Mi., 02.11.2016 , 11:54 Uhr

Polizei Bayern: 764 Halloween-Einsätze

Grusel-Clowns, Ruhestörung, Sachbeschädigung – in der Halloween-Nacht war die bayerische Polizei über 700 Mal im Einsatz. Innenminister Joachim Herrmann zog am zweiten November Bilanz.

 

Vom „Süßes oder Saures“- Charakter hatte das diesjähriger Halloween in Bayern nicht mehr ganz so viel – denn die Polizei musste insgesamt 764 Einsätze verzeichnen, davon 71 wegen Grusel-Clowns.

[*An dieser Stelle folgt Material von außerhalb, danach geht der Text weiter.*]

(* ===== verification/Register.v ===== *)
(** * Register: the order of a register's states and the reader's choice

    Source: [triblespace-core/src/query/register.rs].

    A register is read by asking an order which states others dominate; what
    remains is current.  The trait [RegisterOrder] is the class of that name;
    asking may run a query, so it is partial. *)

From S2P Require Import Prelude Lex BTree VariableSet Liveness Query Trible InlineEncodings Membership.

Open Scope nat_scope.

Inductive End := Last | First.

Definition flip (self : End) : End := match self with Last => First | First => Last end.

Class RegisterOrder (O : Type) := dominated : O → Id → res bool.

(** ** Resolution *)

(** [BTreeSet<Id>] *)
Definition resolve {O} `{RegisterOrder O} (order : O) (candidates : list Id) : res (list Id) :=
  foldM (λ set candidate,
    d ← dominated order candidate;
    Some (if (d : bool) then set else bts_insert Id_cmp candidate set)) [] candidates.

Inductive Resolution := Empty | Sole (id : Id) | Fork (states : list Id).

Definition resolution_sole (self : Resolution) : option Id := match self with Sole id => Some id | _ => None end.
Definition resolution_states (self : Resolution) : list Id :=
  match self with Empty => [] | Sole id => [id] | Fork set => set end.

(** The [expect] on the one element. *)
Definition sole {O} `{RegisterOrder O} (order : O) (candidates : list Id) : res Resolution :=
  resolved ← resolve order candidates;
  match length resolved with
  | 0 => Some Empty
  | 1 => id ← head_of resolved; Some (Sole id)
  | _ => Some (Fork resolved)
  end.

(** ** The empty order *)

Inductive Unordered := unordered.
#[global] Instance unordered_order : RegisterOrder Unordered := λ _ _, Some false.

(** ** Restricting a variable to what is current *)

Module Maximal.
Section ops.
Context {O : Type} `{RegisterOrder O}.

Record Maximal := mkMaximal { mx_variable : VariableId; mx_order : O }.
Implicit Types c : Maximal.

Definition survives c (v : RawInline) : res bool :=
  match GenId.try_from_inline v with
  | inr state => d ← dominated (mx_order c) state; Some (negb d)
  | inl _ => Some false
  end.

Definition variables c : VariableSet := new_singleton (mx_variable c).

Definition estimate c (variable : VariableId) (b : Binding) : res (option N) :=
  Some (if (mx_variable c =? variable)%N then Some (2 ^ 64 - 1)%N else None).

Definition propose c (variable : VariableId) (f : Frontier) (proposals : ProposalBuffer) : res ProposalBuffer :=
  Some proposals.

Definition confirm c (variable : VariableId) (f : Frontier) (cands : Candidates) : res Candidates :=
  if (mx_variable c =? variable)%N then confirm_live (survives c) cands else Some cands.

Definition satisfied c (b : Binding) : res bool :=
  o ← bget b (mx_variable c);
  match o with Some v => survives c v | None => Some true end.

Definition constraint c : Constraint :=
  mkConstraint (variables c) (estimate c) (propose c) (confirm c) (satisfied c) (default_influence (variables c)).
End ops.
End Maximal.

(** ** What resolution leaves *)

Lemma raw_bts_insert x (s : list Id) : raw <$> bts_insert Id_cmp x s = bts_insert lex_cmp (raw x) (raw <$> s).
Proof.
  induction s as [|y s IH]; [done|]. rewrite fmap_cons. cbn [bts_insert]. unfold Id_cmp at 1.
  destruct (lex_cmp (raw x) (raw y)); rewrite ?fmap_cons; [done..|]. by rewrite IH.
Qed.

Lemma elem_of_id_insert x y (s : list Id) : id_ok x → Forall id_ok s → y ∈ bts_insert Id_cmp x s ↔ y = x ∨ y ∈ s.
Proof.
  intros Hx Hs. induction Hs as [|z s Hz _ IH]; cbn [bts_insert]; [set_solver|].
  destruct (Id_cmp x z) eqn:E; [apply id_cmp_eq in E as ->; [set_solver|done..]|set_solver|].
  rewrite !elem_of_cons, IH. tauto.
Qed.

Section resolve.
Context {O : Type} `{RegisterOrder O} (order : O).

(** The candidates nothing dominates, ascending and without repetition. *)
Lemma resolve_spec candidates (D : Id → bool) : Forall id_ok candidates →
  (∀ x, x ∈ candidates → dominated order x = Some (D x)) →
  ∃ set, resolve order candidates = Some set ∧ ascending lex_cmp (raw <$> set) ∧ NoDup set ∧
    ∀ x, x ∈ set ↔ x ∈ candidates ∧ D x = false.
Proof.
  intros Hok HD. unfold resolve.
  assert (∀ set, Forall id_ok set → ascending lex_cmp (raw <$> set) → ∃ set',
    foldM (λ set candidate, d ← dominated order candidate; Some (if (d : bool) then set else bts_insert Id_cmp candidate set))
      set candidates = Some set' ∧ ascending lex_cmp (raw <$> set') ∧
      ∀ x, x ∈ set' ↔ x ∈ set ∨ x ∈ candidates ∧ D x = false) as Hf.
  { induction Hok as [|c cands Hc Hok IH]; intros set Hset Hs; cbn [foldM].
    { exists set. split_and!; [done..|]. intros x. rewrite elem_of_nil. tauto. }
    rewrite HD by by left. cbn [mbind option_bind]. destruct (D c) eqn:Ec.
    - destruct (IH (λ x Hx, HD x (list_elem_of_further _ _ _ Hx)) set Hset Hs) as (s' & -> & Hs' & Hin). exists s'. split_and!; [done..|].
      intros x. rewrite Hin, elem_of_cons. split; [tauto|]. intros [?|[[-> |?] ?]]; [tauto|congruence|tauto].
    - destruct (IH (λ x Hx, HD x (list_elem_of_further _ _ _ Hx)) (bts_insert Id_cmp c set)) as (s' & -> & Hs' & Hin).
      + rewrite Forall_forall in Hset |- *. intros x [-> |?]%elem_of_id_insert; try done; [auto|]. by apply Forall_forall.
      + rewrite raw_bts_insert. by apply bts_insert_ascending; [apply _|].
      + exists s'. split_and!; [done..|]. intros x. rewrite Hin, elem_of_id_insert, elem_of_cons by done.
        split; [intros [[-> |?]|?]; tauto|tauto]. }
  destruct (Hf []) as (set & -> & Hs & Hin); [constructor..|]. exists set. split_and!; [done..| |].
  - apply (NoDup_fmap_1 raw). by apply (ascending_NoDup lex_cmp).
  - intros x. rewrite Hin, elem_of_nil. tauto.
Qed.

(** The resolution names which of the three cases it is. *)
Lemma sole_spec candidates (D : Id → bool) : Forall id_ok candidates →
  (∀ x, x ∈ candidates → dominated order x = Some (D x)) →
  ∃ r set, resolve order candidates = Some set ∧ sole order candidates = Some r ∧ resolution_states r = set ∧
    match r with Empty => set = [] | Sole id => set = [id] | Fork s => s = set ∧ 2 <= length set end.
Proof.
  intros Hok HD. destruct (resolve_spec candidates D Hok HD) as (set & Hr & _). unfold sole. rewrite Hr. cbn [mbind option_bind].
  destruct set as [|x [|y set]]; simpl; eexists _, _; (split_and!; [done..|]); [done|done|]. simpl. split; [done|lia].
Qed.
End resolve.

Zwei Personen wurden durch Grusel-Clowns leicht verletzt, beim Großteil der Notrufe ging er aber in erster Linie um Ruhestörungen (223) und Sachbeschädigungen (91).

 

„Bei üblen Scherzen und Grusel-Clowns versteht die Bayerische Polizei keinen Spaß“, betonte Bayerns Innenminister Joachim Herrmann am zweiten November. „Wir werden weiterhin sehr wachsam sein und gerade bei Grusel-Clowns konsequent durchgreifen.“ Jede Straftat werde verfolgt und der Staatsanwaltschaft vorgelegt. „Wer andere bedroht oder gar schädigt, um sich dann damit zu brüsten, muss mit der ganzen Härte des Gesetzes rechnen“, machte der Innenminister deutlich.

 

Bereits vor Halloween hatte Herrmann  vor übertriebenen Scherzen gewarnt. „Das hat mit Spaß rein gar nichts zu tun und ist in vielen Fällen strafbar.“ Die Bayerische Polizei sei auf diese ‚üblen Scherzbolde‘ vorbereitet gewesen. Wo nötig, waren verstärkt Polizeistreifen unterwegs, um die Täter konsequent zur Rechenschaft ziehen. Entscheidend ist laut Herrmann, in solchen Fällen über 110 sofort die Polizei zu verständigen. „Dann haben wir gute Chancen, dass uns der Täter ins Netz geht.“ Ganz wichtig sei hier der Abschreckungseffekt auf mögliche Nachahmer. „Da helfen nur hartes Durchgreifen und empfindliche Strafen.“

 

Bei den zwei durch Grusel-Clowns Verletzten handelt es sich um folgende Fälle: Im Westpark in München kam es an Halloween um 23:30 Uhr zu einer gefährlichen Körperverletzung durch einen Grusel-Clown. Der maskierte Unbekannte soll eine Machete oder ein langes Messer in der Hand gehalten haben. Er hat damit einem 20-Jährigen oberhalb des Auges eine rund fünf Zentimeter lange Schnittverletzung zugefügt. Der Geschädigte verständigte erst mit erheblicher Verspätung die Polizei, so dass die anschließende Fahndung erfolglos verlief.

 

Auch in Kitzingen in Unterfranken kam es an Halloween zu einem Vorfall mit einem Grusel-Clown und einer Verletzten. Der maskierte Täter verfolgte gegen 20 Uhr zwei Frauen und versuchte, nach deren Handtasche zu greifen. Dabei drohte der Grusel-Clown mit einem Schlagstock. Bei der Flucht stürzte eine Frau und verletzte sich leicht an der Hand und an der Hüfte. Als ein Passant den beiden Frauen zu Hilfe kam, flüchtete der Grusel-Clown. Der Täter konnte aber wenig später von der Polizei vorläufig festgenommen werden.